» **DATA PROVIDED**
Lemma mark_busy o d ps i :
  busy o d -> backed (freezing_form ps d) i -> pins_ok false (freezing_form ps d) ->
  mark_one (freezing_form ps d) i = Some (stalled ps (waits_ d) d, i) /\ pins_ok false (stalled ps (waits_ d) d) /\
    moved (freezing_form ps d) i (stalled ps (waits_ d) d) i.
Proof.
  intros Hbu Hb Hp. destruct (busy_flags o d Hbu) as (_ & _ & _ & Hn & _). pose proof (bu_own _ _ Hbu) as Ha. pose proof (bu_quiet _ _ Hbu) as Hq.
  destruct (q_idle _ _ Hq) as (_ & Hdn & _). change (state_test (let_go d)) with (state_test d) in Hdn.
  set (d1 := freezing_form ps d) in *. unfold mark_one.
  assert (E1 : state_test d1 STATE_DNPINNEDFRAG = false).
  { unfold STATE_DNPINNEDFRAG in *. unfold d1. rewrite state_test_bit in Hdn |- * by lia. unfold freezing_form, STATE_FRAGMENTING, STATE_FREEZINGDIR.
    cbn [state set_state]. by rewrite !bit_set, Hdn by lia. }
  rewrite E1. cbn [negb]. change (items (holds d1)) with (items (holds d)).
  destruct (mark_all _ (q_unmarked _ _ Hq)) as [Em _]. change (items (holds (let_go d))) with (items (holds d)) in Em. rewrite Em. obind.
  destruct (remarked_step false (map marked (items (holds d))) d1 i) as (H2 & M2 & B2); [apply remarked_marked|done..|].
  set (d2 := set_items _ d1) in *.
  destruct (bits_step false (Z.lor (state d2) STATE_DNPINNEDFRAG) d2 i) as (H3 & M3 & B3);
    [by apply set_same_bits; [|apply not_counted]|done..|]. set (d3 := set_state _ d2) in *.
  change (state_set STATE_DNPINNEDFRAG d2) with d3.
  destruct (unpin_stalls false d3 i B3 H3) as (-> & H4 & M4); [cbn; lia|done|].
  assert (Ed : set_pinned (MkAuths (auth_pins (pinned d3) - 1) (nested_auth_pins (pinned d3)) (dir_auth_pins (pinned d3))) d3 =
    stalled ps (waits_ d) d).
  { change (auth_pins (pinned d3)) with (auth_pins (pinned d) + 2). unfold stalled.
    replace (auth_pins (pinned d) + 2 - 1) with (auth_pins (pinned d) + 1) by lia. reflexivity. }
  rewrite Ed in *. split_and!; [done..|]. eapply moved_trans; [exact M2|]. eapply moved_trans; [exact M3|exact M4].
Qed.

Lemma insert_some l w : some (waiting_insert l w) = true.
Proof. destruct l as [|x l]; [done|]. cbn. by destruct (_ <? _). Qed.

(** Who waits until the fragment is frozen is woken when it is. *)
Lemma left_insert l sub : left_waiting WAIT_FROZEN (waiting_insert l (MkWaiter WAIT_FROZEN 0 sub)) = left_waiting WAIT_FROZEN l.
Proof.
  induction l as [|x l IH]; [done|]. cbn [waiting_insert]. destruct (_ <? _); [done|]. unfold left_waiting in *. cbn [List.filter]. by rewrite IH.
Qed.
(** What a context for a split does. *)
Definition split_due (cf : settings) (o : outside) (lk : locking) (now : utime) (memory : Z -> Z) (sub : context)
  (mdr fg : Z) (q : queue) (c : cache) : option (queue * cache) :=
  if negb (pending fg (split_pending q)) then Some (q, c)
  else
    let q := MkQueue (set_del fg (split_pending q)) (merge_pending q) (contexts q) in
    match get_dirfrag fg (dir c) with
    | None => Some (q, c)
    | Some d =>
        if negb (is_auth d) then Some (q, c)
        else c ← split_dir o lk now memory sub fg (mds_bal_split_bits cf) mdr c; Some (q, c)
    end.

(** Whether all that is below a fragment is there and should be merged. *)
Definition all_small (cf : settings) (sibfg : Z) (s : diri) : option bool :=
  '(complete, ls) ← get_dirfrags_under sibfg s;
  if negb (complete : bool) then Some false
  else
    sibs ← mapM (fun x => get_dirfrag x s) ls;
    Some (forallb (fun d => is_auth d && should_merge cf d) sibs).

(** How far up the fragments should be merged. *)
Fixpoint merge_up (n : nat) (cf : settings) (fg : Z) (s : diri) : option Z :=
  match n with
  | O => None
  | S n =>
      if fg =? root then Some fg
      else
        sibfg ← get_sibling fg;
        all ← all_small cf sibfg s;
        if negb (all : bool) then Some fg
        else up ← parent fg; merge_up n cf up s
  end.

Definition merge_due (cf : settings) (o : outside) (lk : locking) (now : utime) (memory : Z -> Z) (sub : context)
  (mdr fg : Z) (q : queue) (c : cache) : option (queue * cache) :=
  assert! negb (fg =? root);
  let q := MkQueue (split_pending q) (set_del fg (merge_pending q)) (contexts q) in
  match get_dirfrag fg (dir c) with
  | None => Some (q, c)
  | Some d =>
      if negb (is_auth d) then Some (q, c)
      else
        up ← merge_up 256 cf fg (dir c);
        if negb (up =? fg) then c ← merge_dir o lk now memory sub up mdr c; Some (q, c)
        else Some (q, c)
  end.

Definition run_context (cf : settings) (o : outside) (lk : locking) (now : utime) (memory : Z -> Z) (sub : context)
  (mdr : Z) (x : scheduled) (q : queue) (c : cache) : option (queue * cache) :=
  match x with
  | SplitTimer fg | SplitNow fg => split_due cf o lk now memory sub mdr fg q c
  | MergeTimer fg => merge_due cf o lk now memory sub mdr fg q c
  end.

(** [fg] is the first of the fragments that [merge_dir] finds below [up], in the
    directory [s]; a request for them that is aborted queues [fg] again. *)
Definition found_first (s : diri) (up fg : Z) : Prop :=
  exists k ls, dir_ok k s /\ wf_frag up /\
    get_dirfrags_under up s = Some (true, fg :: ls) /\ is_leaf (dirfragtree s) up = Some false.

(** The balancer and the directory: fragments are looked at, requests that are
    aborted queue them again, fragments are thrashed ([MDSRank::tick], which
    queues none but those below the whole directory), contexts run in any order,
    and the directory may change in any way. *)
Inductive step (cf : settings) : queue * cache -> queue * cache -> Prop :=
  | step_maybe q q' c fg d hot :
      get_dirfrag fg (dir c) = Some d -> maybe_fragment cf d hot q = Some q' -> step cf (q, c) (q', c)
  | step_split q q' c fg fast : queue_split cf fg fast q = Some q' -> step cf (q, c) (q', c)
  | step_aborted q c s up fg : found_first s up fg -> step cf (q, c) (queue_merge fg q, c)
  | step_thrash q c fg : negb (fg =? root) = true -> step cf (q, c) (queue_merge fg q, c)
  | step_run q q' c c' x l1 l2 o lk now memory sub mdr :
      contexts q = l1 ++ x :: l2 ->
      run_context cf o lk now memory sub mdr x (MkQueue (split_pending q) (merge_pending q) (l1 ++ l2)) c = Some (q', c') ->
      step cf (q, c) (q', c')
  | step_change q c c' : step cf (q, c) (q, c').

End dir.
End SplitQueue.

Module SplitQueueFacts.
Import Frag FragTree FragFacts FragTreeFacts StrHash CacheDir CacheDirFacts DirSplit DirFragment DirMerge Refragment
  RefragmentFacts DirTheorems Fragmenting FragmentingFacts FragmentRun SplitQueue.

(** ** What is noted is scheduled *)

Definition merge_of (x : scheduled) : option Z := match x with MergeTimer fg => Some fg | _ => None end.
Definition merges (l : list scheduled) : list Z := omap merge_of l.
Definition split_of (x : scheduled) : option Z := match x with SplitTimer fg | SplitNow fg => Some fg | MergeTimer _ => None end.

(** A split that is noted has a context, a merge that is noted exactly one, and
    nothing is scheduled to merge the whole directory. *)
Record queue_ok (q : queue) : Prop := {
  qo_split : forall fg, fg ∈ split_pending q -> exists x, x ∈ contexts q /\ split_of x = Some fg;
  qo_merge : merges (contexts q) ≡ₚ merge_pending q;
  qo_nodup : NoDup (merge_pending q);
  qo_root : root ∉ merge_pending q
}.

Lemma set_add_in fg l x : x ∈ set_add fg l <-> x = fg \/ x ∈ l.
Proof.
  unfold set_add, pending. case_bool_decide as E; [|by rewrite elem_of_cons]. split; [by right|]. by intros [->|].
Qed.

Lemma set_del_in fg l x : x ∈ set_del fg l <-> x ∈ l /\ x <> fg.
Proof. unfold set_del. rewrite list_elem_of_In, filter_In, <- list_elem_of_In, negb_true_iff, Z.eqb_neq. done. Qed.

Lemma set_del_absent fg l : fg ∉ l -> set_del fg l = l.
Proof.
  unfold set_del. induction l as [|y l IH]; [done|]. rewrite not_elem_of_cons. intros [Hn Hl]. cbn.
  rewrite (proj2 (Z.eqb_neq y fg)) by congruence. cbn. by rewrite IH.
Qed.

Lemma set_del_perm fg l l' : l ≡ₚ l' -> set_del fg l ≡ₚ set_del fg l'.
Proof. unfold set_del. induction 1; cbn; repeat case_match; try done; [by constructor|apply perm_swap|by etransitivity]. Qed.

Lemma queue_split_ok cf fg fast q q' : queue_ok q -> queue_split cf fg fast q = Some q' -> queue_ok q'.
Proof.
  unfold queue_split. destruct (allows_dirfrags cf); [|done]. intros [H1 H2 H3 H4] [= <-].
  set (ok := negb (pending fg (split_pending q))).
  assert (Hs : forall x, x ∈ set_add fg (split_pending q) -> x = fg \/ x ∈ split_pending q) by (intros x; apply set_add_in).
  assert (Hn : ok = false -> fg ∈ split_pending q) by (by intros ?%negb_false_iff%bool_decide_eq_true).
  destruct fast; [|destruct ok eqn:E]; (split; cbn; unfold merges; rewrite ?omap_app; cbn; rewrite ?app_nil_r; try done).
  - intros x [->|Hx]%Hs; [exists (SplitNow fg)|destruct (H1 x Hx) as (y & ? & ?); exists y]; rewrite elem_of_app; split; auto; right; by left.
  - intros x [->|Hx]%Hs; [exists (SplitTimer fg)|destruct (H1 x Hx) as (y & ? & ?); exists y]; rewrite elem_of_app; split; auto; right; by left.
  - intros x [->|Hx]%Hs; apply H1; auto.
Qed.
(* ===== verification/Matching.v ===== *)
(** * Matching exporters with importers, src/mds/MDBalancer.cc

    [prep_rebalance], the balancer's own policy: the load of every rank, the
    target load, who exports and who imports, and how much of the load goes from
    whom to whom.  Maps whose [operator[]] inserts a missing key are threaded
    through, and a [multimap] is the list of its pairs in order. *)

From Stdlib Require Import QArith Lqa.
From stdpp Require Import list sorting.
From S2P Require Import Prelude Double HitCount Load.

Module Matching.
Section matching.
Context {D} `{Double D}.

(** [m[k]] of a map of doubles. *)
Definition at_key (m : list (Z * D)) (k : Z) : D * list (Z * D) :=
  match map_find m k with
  | Some v => (v, m)
  | None => (d_int 0, map_set m k (d_int 0))
  end.

(** [m[k] += v] *)
Definition add_key (m : list (Z * D)) (k : Z) (v : D) : list (Z * D) :=
  let '(x, m) := at_key m k in map_set m k (x + v)%D.

Record balance_state := MkState {
  targets : list (Z * D); imported : list (Z * D); exported : list (Z * D)
}.
Definition empty_state : balance_state := MkState [] [] [].

(** The balancer's members that the policy reads and changes. *)
Record mstate := MkM {
  mds_meta_load : list (Z * D);
  mds_import_map : list (Z * list (Z * D));
  state : balance_state
}.

Definition set_imported (m : mstate) meta l : mstate :=
  MkM meta (mds_import_map m) (MkState (targets (state m)) l (exported (state m))).
Definition set_exported (m : mstate) meta l : mstate :=
  MkM meta (mds_import_map m) (MkState (targets (state m)) (imported (state m)) l).

Definition get_maxim (target_load : D) (m : mstate) (im : Z) : D * mstate :=
  let '(x, meta) := at_key (mds_meta_load m) im in
  let '(y, l) := at_key (imported (state m)) im in
  ((target_load - x - y)%D, set_imported m meta l).

Definition get_maxex (target_load : D) (m : mstate) (ex : Z) : D * mstate :=
  let '(x, meta) := at_key (mds_meta_load m) ex in
  let '(y, l) := at_key (exported (state m)) ex in
  ((x - target_load - y)%D, set_exported m meta l).

(** The macro MIN. *)
Definition dmin (a b : D) : D := if (a <? b)%D then a else b.

(** [try_match]: [maxex] and [maxim] as they are afterwards, and the state. *)
Definition try_match (whoami : Z) (m : mstate) (ex : Z) (maxex : D) (im : Z) (maxim : D)
  : D * D * mstate :=
  if (maxex <=? d_int 0)%D || (maxim <=? d_int 0)%D then (maxex, maxim, m)
  else
    let howmuch := dmin maxex maxim in
    if (howmuch <=? d_int 0)%D then (maxex, maxim, m)
    else
      let s := state m in
      let t := if ex =? whoami then add_key (targets s) im howmuch else targets s in
      ((maxex - howmuch)%D, (maxim - howmuch)%D,
       MkM (mds_meta_load m) (mds_import_map m)
         (MkState t (add_key (imported s) im howmuch) (add_key (exported s) ex howmuch))).

Definition small : D := d_ratio 1 1000.

(** ** The ranks *)

(** [multimap::insert], after the keys that are not greater. *)
Fixpoint multi_insert {V} (k : D) (v : V) (l : list (D * V)) : list (D * V) :=
  match l with
  | [] => [(k, v)]
  | (k', v') :: l' => if (k <? k')%D then (k, v) :: l else (k', v') :: multi_insert k v l'
  end.

Fixpoint split_ranks (target_load : D) (load_map : list (D * Z)) (importers exporters : list (D * Z))
  : list (D * Z) * list (D * Z) :=
  match load_map with
  | [] => (importers, exporters)
  | (l, i) :: load_map =>
      if (l <? target_load)%D
      then split_ranks target_load load_map (multi_insert l i importers) exporters
      else split_ranks target_load load_map importers (multi_insert l i exporters)
  end.
Definition ints (l : list Z) : list binary64 := map d_int l.
Definition balance64 (l : list Z) : option (list (action binary64) * bool) :=
  balance sqrt64 (fun x => x) (fun _ _ => d_int 0) sort64 (MkConfig (d_ratio 75 1000) 10 100)
    (ints l) (ints l) [0; 1; 2; 3]%Z 1.

Definition negative_shares (l : list (action binary64)) : list (Z * Z) :=
  flat_map (fun a => match a with
    | Send_ifbeat target _ d => flat_map (fun e =>
        if dlt (Exports.target_export_percent e) (d_int 0)
        then [(target, Exports.target_import_mds e)] else []) d
    | _ => [] end) l.

(** The vector is sorted, but indexed by rank: rank 2 is told to send a negative
    share of its load to rank 0, computed with the rate of rank 1. *)
Example sorted_vector_indexed_by_rank :
  option_map (fun r => negative_shares r.1) (balance64 [1000; 10; 5000; 900]%Z) = Some [(2, 0); (2, 3)]%Z.
Proof. by vm_compute. Qed.
End IfBeatFacts.
Record message := MkMsg { from : Z; to : Z; beat : Z; content : body }.

(** What the rank measures, and the ranks that are up. *)
Record measure := MkMeasure { get_load : L; import_map : I; up : list Z }.

(** What a handler does besides sending: wait for the cache to open, switch the
    epoch of the request tracer, retry the message, or balance. *)
Inductive effect := Wait | Switch_epoch | Retry | Prep_rebalance (beat : Z).

Definition send_heartbeat (w : measure) (b : balancer) : balancer * list message * list effect :=
  if is_degraded b then (b, [], [])
  else if negb (is_open b) then (b, [], [Wait])
  else
    let first := nodeid b =? 0 in
    let b := if first then set_epoch (s32 (beat_epoch b + 1)) [] b else b in
    let loads := map_emplace (mds_load b) (nodeid b) (get_load w) in
    let b := MkBal (nodeid b) (is_active b) (is_open b) (is_degraded b) (beat_epoch b) loads
               (map_set (mds_import_map b) (nodeid b) (import_map w)) in
    (b, map (fun p => MkMsg (nodeid b) p (beat_epoch b) (Heartbeat (get_load w) (import_map w)))
          (List.filter (fun p => negb (p =? nodeid b)) (up w)),
     if first then [Switch_epoch] else []).

Definition send_ifbeat (w : measure) (target value : Z) (b : balancer) : list message * list effect :=
  if is_degraded b then ([], [])
  else if negb (is_open b) then ([], [Wait])
  else if existsb (Z.eqb target) (up w)
  then ([MkMsg (nodeid b) target (beat_epoch b) (Ifbeat (get_load w) value)], [])
  else ([], []).

(** [mantle] answers what [mantle_prep_rebalance] does, when a balancer is set. *)
Definition handle_heartbeat (ifenable : bool) (mantle : option Z) (num_in_mds : Z) (w : measure)
  (who m_beat : Z) (load : L) (imports : I) (b : balancer) : balancer * list message * list effect :=
  if negb (is_active b) then (b, [], [])
  else if negb (is_open b) then (b, [], [Retry])
  else if is_degraded b then (b, [], [])
  else
    let b := if negb (nodeid b =? 0) && (beat_epoch b <? m_beat) then set_epoch m_beat [] b else b in
    let '(b, msgs, effects) :=
      if who =? 0 then
        let b := set_epoch m_beat (if beat_epoch b =? m_beat then mds_load b else []) b in
        let '(b, hb, e1) := send_heartbeat w b in
        let '(ifb, e2) := send_ifbeat w 0 (-1) b in
        (b, hb ++ ifb, e1 ++ e2)
      else (b, [], []) in
    let b := MkBal (nodeid b) (is_active b) (is_open b) (is_degraded b) (beat_epoch b)
               (map_set (mds_load b) who load) (map_set (mds_import_map b) who imports) in
    if negb ifenable && (Z.of_nat (length (mds_load b)) =? num_in_mds) then
      match mantle with
      | Some 0 => (b, msgs, effects)
      | _ => (b, msgs, effects ++ [Prep_rebalance m_beat])
      end
    else (b, msgs, effects).

(** ** The cluster *)

(** A balancer as its constructor leaves it. *)
Definition new_balancer (id : Z) (active open degraded : bool) : balancer :=
  MkBal id active open degraded 0 [] [].

(** [begun] is the highest epoch that a rank 0 has begun; no handler sees it. *)
Record cluster := MkCluster { nodes : list balancer; network : list message; begun : Z }.
(** * Event alarm evaluator (aodh/evaluator/event.py)

    A shallow embedding of the event-driven alarm evaluator and the
    properties its specification states about it.

    Conventions of the embedding.

    - Raw events arrive from the wire as JSON-like Python values; they are
      values of [pyval] and nothing is assumed about their shape: every
      attribute access, subscript and iteration the source performs on them
      is modelled with the Python exception it raises on a value of the
      wrong kind.
    - Alarms are model objects handed out by the storage layer; they are
      records, with the fields the evaluator reads.  A rule is the pair of
      its ['event_type'] pattern and its ['query'], a list of conditions
      with keys ['field'], ['op'] (optional) and ['value'].
    - Methods of [EventAlarmEvaluator] run in a state-and-exception monad
      over the evaluator object ([self]): its configuration, its
      [caches] dictionary, the outside world behind the collaborators
      (storage, notifier, clock) and the sequence of effects performed so
      far (collaborator calls, writes to cached alarms, log records).
      A state change made before an exception is raised persists, as in
      Python.
    - Python dictionaries are association lists in insertion order with
      unique keys.
    - An alarm object is shared by the mapping a lookup returns and the
      cache entry the mapping belongs to.  The evaluator visits each alarm
      of a mapping once and reads its attributes before it writes to it,
      so the mapping is iterated as it was returned and the write goes to
      the cache entry. *)

From Stdlib Require Import ZArith List String Ascii Bool Lia.
Import ListNotations.

Local Open Scope string_scope.
Local Open Scope Z_scope.

Set Warnings "-register-all".

(** ** Python values *)

(** A float is kept as the exact value it denotes: [FFin m e] is
    [m * 2^e].  The evaluator never does arithmetic on floats, it only
    compares them, and comparison is exact on this representation. *)
Inductive pyfloat :=
| FNan
| FInf (negative : bool)
| FFin (m e : Z).

(** [PTime t]: a naive UTC [datetime], as microseconds since the epoch
    (the result of [timeutils.normalize_time]). *)
Inductive pyval :=
| PNone
| PBool (b : bool)
| PInt (z : Z)
| PFloat (f : pyfloat)
| PStr (s : string)
| PTime (t : Z)
| PList (l : list pyval)
| PDict (d : list (string * pyval)).

(** Built-in exceptions a library call or an operation on a value raises;
    [OtherException] stands for any further subclass of [Exception] (a
    storage driver's or a notifier's own errors), by name. *)
Inductive pyexc :=
| KeyError
| TypeError
| ValueError
| IndexError
| AttributeError
| OverflowError
| OtherException (name : string).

» **REQUIREMENT**
Which of the lines above include the string "merges"? Pick them out and copy them.

» **ANSWER AREA**
Definition merges (l : list scheduled) : list Z := omap merge_of l.
  qo_merge : merges (contexts q) ≡ₚ merge_pending q;
  destruct fast; [|destruct ok eqn:E]; (split; cbn; unfold merges; rewrite ?omap_app; cbn; rewrite ?app_nil_r; try done).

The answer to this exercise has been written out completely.